Your assignment: Exactly reproduce the data from its first line through the line with "changed. *)", leaving out every line after it.

━━ Data for processing

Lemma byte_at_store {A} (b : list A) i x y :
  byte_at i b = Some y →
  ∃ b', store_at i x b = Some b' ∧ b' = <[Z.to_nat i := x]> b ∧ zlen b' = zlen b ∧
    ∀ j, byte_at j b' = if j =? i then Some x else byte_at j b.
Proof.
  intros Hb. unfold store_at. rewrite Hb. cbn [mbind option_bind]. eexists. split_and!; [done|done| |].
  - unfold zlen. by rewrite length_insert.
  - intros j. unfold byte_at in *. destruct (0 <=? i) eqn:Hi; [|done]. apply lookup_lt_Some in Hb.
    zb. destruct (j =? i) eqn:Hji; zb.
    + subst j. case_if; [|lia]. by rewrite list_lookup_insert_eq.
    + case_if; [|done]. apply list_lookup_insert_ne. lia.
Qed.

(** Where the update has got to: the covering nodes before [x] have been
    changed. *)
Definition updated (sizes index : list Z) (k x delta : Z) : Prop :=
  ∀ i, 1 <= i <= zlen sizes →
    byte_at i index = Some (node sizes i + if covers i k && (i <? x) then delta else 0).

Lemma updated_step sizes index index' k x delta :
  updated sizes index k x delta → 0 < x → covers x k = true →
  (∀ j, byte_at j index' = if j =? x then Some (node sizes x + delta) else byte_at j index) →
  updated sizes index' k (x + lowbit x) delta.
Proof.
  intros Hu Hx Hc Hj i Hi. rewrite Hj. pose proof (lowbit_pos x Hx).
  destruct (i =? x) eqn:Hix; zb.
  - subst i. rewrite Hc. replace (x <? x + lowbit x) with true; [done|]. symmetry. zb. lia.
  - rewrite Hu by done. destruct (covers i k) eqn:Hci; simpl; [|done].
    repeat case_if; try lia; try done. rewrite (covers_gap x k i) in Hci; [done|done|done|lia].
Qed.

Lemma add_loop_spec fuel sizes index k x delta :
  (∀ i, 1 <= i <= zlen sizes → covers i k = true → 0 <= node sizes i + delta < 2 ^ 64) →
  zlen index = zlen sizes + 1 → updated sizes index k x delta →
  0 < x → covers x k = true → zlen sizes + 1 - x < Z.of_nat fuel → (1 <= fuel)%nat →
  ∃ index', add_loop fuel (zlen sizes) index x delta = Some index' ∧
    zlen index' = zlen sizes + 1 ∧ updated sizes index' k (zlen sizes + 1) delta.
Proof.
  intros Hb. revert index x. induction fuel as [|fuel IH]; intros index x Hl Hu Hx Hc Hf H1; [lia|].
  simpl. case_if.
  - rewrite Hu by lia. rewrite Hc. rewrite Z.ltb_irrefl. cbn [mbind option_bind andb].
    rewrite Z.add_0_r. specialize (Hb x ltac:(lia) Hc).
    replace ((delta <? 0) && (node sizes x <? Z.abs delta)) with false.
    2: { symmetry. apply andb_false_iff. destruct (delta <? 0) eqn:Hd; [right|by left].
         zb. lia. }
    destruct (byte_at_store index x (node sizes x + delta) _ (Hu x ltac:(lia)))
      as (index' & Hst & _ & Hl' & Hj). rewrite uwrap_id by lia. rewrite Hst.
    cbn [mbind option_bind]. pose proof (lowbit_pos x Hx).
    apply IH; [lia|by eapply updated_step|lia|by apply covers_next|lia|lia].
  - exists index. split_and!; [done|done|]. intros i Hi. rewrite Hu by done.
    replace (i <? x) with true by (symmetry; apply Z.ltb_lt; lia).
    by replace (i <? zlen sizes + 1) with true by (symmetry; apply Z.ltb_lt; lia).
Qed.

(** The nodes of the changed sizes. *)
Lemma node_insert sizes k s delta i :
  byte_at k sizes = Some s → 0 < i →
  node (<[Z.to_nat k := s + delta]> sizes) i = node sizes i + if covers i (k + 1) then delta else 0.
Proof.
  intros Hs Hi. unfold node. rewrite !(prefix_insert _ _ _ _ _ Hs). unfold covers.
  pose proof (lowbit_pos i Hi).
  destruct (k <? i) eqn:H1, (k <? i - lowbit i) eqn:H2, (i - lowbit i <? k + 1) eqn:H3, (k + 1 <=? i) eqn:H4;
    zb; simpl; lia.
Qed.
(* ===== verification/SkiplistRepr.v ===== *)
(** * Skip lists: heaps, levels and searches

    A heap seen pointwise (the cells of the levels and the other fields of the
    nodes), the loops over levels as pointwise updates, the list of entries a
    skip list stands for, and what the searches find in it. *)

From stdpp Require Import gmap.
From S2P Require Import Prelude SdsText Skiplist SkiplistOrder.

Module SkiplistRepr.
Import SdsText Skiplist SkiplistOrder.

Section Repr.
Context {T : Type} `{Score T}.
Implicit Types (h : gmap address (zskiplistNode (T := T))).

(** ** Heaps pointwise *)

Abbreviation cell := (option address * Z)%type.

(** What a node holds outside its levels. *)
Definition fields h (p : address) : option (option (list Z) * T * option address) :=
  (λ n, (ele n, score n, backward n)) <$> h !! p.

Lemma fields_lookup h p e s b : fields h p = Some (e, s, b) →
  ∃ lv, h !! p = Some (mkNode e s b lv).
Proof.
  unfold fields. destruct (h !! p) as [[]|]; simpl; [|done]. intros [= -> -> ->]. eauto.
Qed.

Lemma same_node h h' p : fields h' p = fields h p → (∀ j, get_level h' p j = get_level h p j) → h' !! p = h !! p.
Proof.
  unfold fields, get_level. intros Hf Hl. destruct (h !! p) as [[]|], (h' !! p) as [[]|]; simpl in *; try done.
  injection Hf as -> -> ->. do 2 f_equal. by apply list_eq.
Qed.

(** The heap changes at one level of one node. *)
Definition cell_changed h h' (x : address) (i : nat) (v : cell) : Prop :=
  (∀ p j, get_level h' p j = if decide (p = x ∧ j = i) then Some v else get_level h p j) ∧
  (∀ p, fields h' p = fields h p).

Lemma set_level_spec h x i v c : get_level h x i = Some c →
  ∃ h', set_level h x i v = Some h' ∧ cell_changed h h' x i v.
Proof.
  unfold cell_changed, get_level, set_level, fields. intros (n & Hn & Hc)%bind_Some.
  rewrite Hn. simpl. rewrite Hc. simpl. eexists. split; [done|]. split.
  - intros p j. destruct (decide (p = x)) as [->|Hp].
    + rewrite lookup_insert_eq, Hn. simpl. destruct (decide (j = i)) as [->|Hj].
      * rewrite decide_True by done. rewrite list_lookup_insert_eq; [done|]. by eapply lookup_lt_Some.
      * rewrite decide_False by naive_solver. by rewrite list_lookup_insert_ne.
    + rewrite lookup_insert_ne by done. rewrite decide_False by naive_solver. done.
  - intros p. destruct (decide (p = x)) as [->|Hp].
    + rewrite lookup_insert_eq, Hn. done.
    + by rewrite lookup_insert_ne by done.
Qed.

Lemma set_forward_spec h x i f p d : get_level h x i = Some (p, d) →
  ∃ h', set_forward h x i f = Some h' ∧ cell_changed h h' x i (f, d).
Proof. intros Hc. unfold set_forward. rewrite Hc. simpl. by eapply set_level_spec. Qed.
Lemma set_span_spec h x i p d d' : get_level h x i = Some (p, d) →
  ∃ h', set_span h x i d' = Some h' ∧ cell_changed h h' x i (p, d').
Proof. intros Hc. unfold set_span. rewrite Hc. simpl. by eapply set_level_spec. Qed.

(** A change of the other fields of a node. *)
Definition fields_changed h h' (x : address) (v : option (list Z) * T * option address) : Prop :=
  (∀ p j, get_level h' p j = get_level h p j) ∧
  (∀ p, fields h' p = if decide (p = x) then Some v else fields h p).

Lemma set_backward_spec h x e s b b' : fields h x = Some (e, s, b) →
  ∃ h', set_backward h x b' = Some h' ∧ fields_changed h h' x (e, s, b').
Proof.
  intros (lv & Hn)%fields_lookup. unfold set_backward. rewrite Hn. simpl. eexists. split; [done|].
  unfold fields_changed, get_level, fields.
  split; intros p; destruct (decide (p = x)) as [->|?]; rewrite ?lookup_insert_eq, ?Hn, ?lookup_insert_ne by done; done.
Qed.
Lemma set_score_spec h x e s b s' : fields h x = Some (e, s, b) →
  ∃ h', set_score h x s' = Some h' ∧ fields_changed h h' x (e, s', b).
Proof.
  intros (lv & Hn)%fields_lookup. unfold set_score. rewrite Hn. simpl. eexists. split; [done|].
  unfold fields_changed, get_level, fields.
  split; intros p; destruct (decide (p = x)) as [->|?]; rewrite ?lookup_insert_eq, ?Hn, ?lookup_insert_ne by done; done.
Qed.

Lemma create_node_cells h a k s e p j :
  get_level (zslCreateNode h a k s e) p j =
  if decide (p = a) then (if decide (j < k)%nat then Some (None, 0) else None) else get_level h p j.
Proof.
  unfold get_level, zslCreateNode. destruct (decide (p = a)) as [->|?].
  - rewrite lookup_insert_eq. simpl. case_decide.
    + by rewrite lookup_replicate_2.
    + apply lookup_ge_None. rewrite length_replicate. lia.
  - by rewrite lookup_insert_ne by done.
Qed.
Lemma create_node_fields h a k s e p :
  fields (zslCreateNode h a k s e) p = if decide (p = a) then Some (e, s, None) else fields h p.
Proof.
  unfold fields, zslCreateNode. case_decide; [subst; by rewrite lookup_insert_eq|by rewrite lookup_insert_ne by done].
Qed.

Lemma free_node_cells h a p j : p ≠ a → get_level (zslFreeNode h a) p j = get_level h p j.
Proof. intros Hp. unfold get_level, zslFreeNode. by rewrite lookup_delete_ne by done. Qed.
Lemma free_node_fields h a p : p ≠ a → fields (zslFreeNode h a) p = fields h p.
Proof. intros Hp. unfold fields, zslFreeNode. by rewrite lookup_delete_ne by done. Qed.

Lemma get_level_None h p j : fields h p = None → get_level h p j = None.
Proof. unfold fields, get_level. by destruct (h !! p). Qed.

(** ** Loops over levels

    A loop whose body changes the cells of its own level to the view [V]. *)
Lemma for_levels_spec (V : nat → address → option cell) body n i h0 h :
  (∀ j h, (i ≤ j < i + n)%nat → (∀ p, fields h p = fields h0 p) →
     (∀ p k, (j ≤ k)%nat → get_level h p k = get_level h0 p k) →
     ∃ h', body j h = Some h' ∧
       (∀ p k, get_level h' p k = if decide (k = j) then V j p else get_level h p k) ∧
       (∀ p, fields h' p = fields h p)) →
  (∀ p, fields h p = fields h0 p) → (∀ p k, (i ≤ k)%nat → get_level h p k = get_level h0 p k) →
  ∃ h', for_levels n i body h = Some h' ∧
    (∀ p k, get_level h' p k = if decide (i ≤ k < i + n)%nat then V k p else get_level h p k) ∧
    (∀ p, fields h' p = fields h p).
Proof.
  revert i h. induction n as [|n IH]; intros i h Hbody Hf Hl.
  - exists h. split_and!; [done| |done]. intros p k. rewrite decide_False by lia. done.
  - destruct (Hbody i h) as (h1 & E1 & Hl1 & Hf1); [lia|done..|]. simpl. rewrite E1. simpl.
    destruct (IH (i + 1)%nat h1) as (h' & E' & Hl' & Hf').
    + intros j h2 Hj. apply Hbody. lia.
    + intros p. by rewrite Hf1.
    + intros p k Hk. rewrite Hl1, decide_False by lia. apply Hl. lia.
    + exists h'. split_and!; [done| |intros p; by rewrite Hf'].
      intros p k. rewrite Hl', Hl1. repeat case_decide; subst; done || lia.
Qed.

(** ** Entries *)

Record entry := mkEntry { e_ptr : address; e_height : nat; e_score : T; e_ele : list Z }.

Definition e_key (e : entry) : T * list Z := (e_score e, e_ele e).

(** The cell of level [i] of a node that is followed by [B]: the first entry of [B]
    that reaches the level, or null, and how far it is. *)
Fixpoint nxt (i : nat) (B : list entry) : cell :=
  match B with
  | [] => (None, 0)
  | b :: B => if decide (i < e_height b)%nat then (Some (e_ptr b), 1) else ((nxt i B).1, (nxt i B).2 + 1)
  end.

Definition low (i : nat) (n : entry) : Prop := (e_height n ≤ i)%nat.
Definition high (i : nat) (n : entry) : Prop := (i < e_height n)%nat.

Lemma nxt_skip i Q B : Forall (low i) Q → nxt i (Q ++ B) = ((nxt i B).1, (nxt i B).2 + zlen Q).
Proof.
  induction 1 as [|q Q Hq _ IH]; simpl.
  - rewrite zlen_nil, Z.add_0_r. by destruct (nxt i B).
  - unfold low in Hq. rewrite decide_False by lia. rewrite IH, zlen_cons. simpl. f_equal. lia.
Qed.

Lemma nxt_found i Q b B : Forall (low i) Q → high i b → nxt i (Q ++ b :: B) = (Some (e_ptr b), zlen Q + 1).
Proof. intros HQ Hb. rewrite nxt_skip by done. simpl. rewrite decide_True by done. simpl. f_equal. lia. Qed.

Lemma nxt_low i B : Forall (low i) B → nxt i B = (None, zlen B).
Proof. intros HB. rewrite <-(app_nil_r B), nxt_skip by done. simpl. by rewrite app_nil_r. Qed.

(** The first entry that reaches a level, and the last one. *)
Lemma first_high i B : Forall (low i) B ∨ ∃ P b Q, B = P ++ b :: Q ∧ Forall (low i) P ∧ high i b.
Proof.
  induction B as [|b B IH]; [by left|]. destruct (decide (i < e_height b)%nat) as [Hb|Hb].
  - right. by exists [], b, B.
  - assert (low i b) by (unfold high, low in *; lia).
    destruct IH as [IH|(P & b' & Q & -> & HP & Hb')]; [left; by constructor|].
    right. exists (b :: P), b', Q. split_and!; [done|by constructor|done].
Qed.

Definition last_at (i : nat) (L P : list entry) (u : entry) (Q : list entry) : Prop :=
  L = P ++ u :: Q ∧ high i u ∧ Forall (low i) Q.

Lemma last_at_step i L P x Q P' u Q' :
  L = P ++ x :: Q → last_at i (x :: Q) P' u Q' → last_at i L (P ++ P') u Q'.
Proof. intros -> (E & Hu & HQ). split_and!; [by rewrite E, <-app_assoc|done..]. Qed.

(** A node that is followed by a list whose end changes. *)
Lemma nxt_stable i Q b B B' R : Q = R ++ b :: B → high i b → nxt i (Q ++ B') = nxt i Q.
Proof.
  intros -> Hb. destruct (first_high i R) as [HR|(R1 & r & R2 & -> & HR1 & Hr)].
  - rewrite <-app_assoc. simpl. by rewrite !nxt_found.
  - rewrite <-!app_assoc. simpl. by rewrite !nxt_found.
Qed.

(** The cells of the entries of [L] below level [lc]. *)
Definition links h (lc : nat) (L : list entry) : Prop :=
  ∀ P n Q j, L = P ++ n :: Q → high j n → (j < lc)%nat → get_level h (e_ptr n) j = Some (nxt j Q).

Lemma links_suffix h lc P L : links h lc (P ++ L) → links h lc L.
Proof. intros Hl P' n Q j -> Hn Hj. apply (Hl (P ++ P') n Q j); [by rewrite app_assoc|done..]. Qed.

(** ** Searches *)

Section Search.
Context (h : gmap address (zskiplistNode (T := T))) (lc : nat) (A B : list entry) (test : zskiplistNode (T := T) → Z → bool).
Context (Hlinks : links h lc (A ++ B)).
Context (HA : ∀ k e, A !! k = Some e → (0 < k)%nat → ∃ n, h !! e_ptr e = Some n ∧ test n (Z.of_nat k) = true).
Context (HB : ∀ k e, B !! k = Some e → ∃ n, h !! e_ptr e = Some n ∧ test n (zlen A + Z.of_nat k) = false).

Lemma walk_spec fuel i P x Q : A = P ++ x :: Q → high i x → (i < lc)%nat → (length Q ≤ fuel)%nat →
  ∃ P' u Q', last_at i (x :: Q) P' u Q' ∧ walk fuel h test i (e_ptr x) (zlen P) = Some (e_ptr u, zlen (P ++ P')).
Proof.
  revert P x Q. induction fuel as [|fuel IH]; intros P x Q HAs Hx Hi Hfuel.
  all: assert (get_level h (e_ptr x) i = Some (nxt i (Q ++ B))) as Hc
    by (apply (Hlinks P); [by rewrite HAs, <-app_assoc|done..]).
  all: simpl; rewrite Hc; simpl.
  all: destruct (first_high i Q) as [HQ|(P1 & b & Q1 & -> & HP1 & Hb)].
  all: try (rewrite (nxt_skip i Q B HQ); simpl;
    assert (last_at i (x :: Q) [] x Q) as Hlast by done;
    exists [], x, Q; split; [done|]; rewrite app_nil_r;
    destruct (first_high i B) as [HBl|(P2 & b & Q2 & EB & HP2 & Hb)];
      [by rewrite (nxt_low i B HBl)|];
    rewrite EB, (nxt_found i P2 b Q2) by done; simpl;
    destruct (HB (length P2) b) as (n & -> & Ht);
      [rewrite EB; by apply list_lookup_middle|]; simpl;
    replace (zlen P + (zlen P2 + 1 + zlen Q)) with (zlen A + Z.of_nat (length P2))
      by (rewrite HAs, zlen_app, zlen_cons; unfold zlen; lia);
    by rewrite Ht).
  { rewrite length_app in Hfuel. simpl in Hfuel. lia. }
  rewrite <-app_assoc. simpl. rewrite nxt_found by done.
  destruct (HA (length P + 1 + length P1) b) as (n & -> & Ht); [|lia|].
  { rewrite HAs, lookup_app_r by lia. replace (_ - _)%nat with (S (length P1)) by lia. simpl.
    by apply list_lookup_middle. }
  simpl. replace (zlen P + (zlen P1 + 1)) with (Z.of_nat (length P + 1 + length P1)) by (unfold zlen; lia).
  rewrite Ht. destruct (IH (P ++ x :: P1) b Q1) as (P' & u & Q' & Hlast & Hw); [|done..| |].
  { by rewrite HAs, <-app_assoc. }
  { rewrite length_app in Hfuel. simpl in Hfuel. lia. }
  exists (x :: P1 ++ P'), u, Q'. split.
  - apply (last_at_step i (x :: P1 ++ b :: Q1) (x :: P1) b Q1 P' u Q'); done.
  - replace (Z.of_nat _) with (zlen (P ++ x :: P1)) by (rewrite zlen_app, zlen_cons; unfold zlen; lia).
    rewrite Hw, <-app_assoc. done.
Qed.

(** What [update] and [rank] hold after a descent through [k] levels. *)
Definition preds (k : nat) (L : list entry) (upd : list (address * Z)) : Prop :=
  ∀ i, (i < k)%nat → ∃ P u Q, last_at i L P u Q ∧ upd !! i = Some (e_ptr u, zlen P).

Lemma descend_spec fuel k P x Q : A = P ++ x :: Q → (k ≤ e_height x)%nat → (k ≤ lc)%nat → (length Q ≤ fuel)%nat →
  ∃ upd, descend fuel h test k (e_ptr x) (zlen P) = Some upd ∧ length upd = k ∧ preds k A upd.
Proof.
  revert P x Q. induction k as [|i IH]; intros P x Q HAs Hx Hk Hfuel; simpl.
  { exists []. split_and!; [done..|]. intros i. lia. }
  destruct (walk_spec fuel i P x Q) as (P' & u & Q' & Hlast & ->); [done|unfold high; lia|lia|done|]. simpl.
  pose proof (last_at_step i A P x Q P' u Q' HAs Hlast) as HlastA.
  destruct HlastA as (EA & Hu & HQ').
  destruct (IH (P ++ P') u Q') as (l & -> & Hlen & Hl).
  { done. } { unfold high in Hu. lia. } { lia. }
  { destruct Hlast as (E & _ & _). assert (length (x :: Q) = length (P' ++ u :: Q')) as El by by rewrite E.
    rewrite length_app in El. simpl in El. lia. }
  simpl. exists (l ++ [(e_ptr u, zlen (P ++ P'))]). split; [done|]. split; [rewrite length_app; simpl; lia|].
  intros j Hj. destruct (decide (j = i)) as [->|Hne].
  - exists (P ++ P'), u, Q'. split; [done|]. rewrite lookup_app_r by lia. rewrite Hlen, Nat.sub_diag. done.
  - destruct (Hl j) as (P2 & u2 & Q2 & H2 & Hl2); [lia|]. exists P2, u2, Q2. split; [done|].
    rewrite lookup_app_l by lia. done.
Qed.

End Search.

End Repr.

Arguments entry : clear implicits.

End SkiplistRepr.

━━━━

Task response:
Lemma byte_at_store {A} (b : list A) i x y :
  byte_at i b = Some y →
  ∃ b', store_at i x b = Some b' ∧ b' = <[Z.to_nat i := x]> b ∧ zlen b' = zlen b ∧
    ∀ j, byte_at j b' = if j =? i then Some x else byte_at j b.
Proof.
  intros Hb. unfold store_at. rewrite Hb. cbn [mbind option_bind]. eexists. split_and!; [done|done| |].
  - unfold zlen. by rewrite length_insert.
  - intros j. unfold byte_at in *. destruct (0 <=? i) eqn:Hi; [|done]. apply lookup_lt_Some in Hb.
    zb. destruct (j =? i) eqn:Hji; zb.
    + subst j. case_if; [|lia]. by rewrite list_lookup_insert_eq.
    + case_if; [|done]. apply list_lookup_insert_ne. lia.
Qed.

(** Where the update has got to: the covering nodes before [x] have been
    changed. *)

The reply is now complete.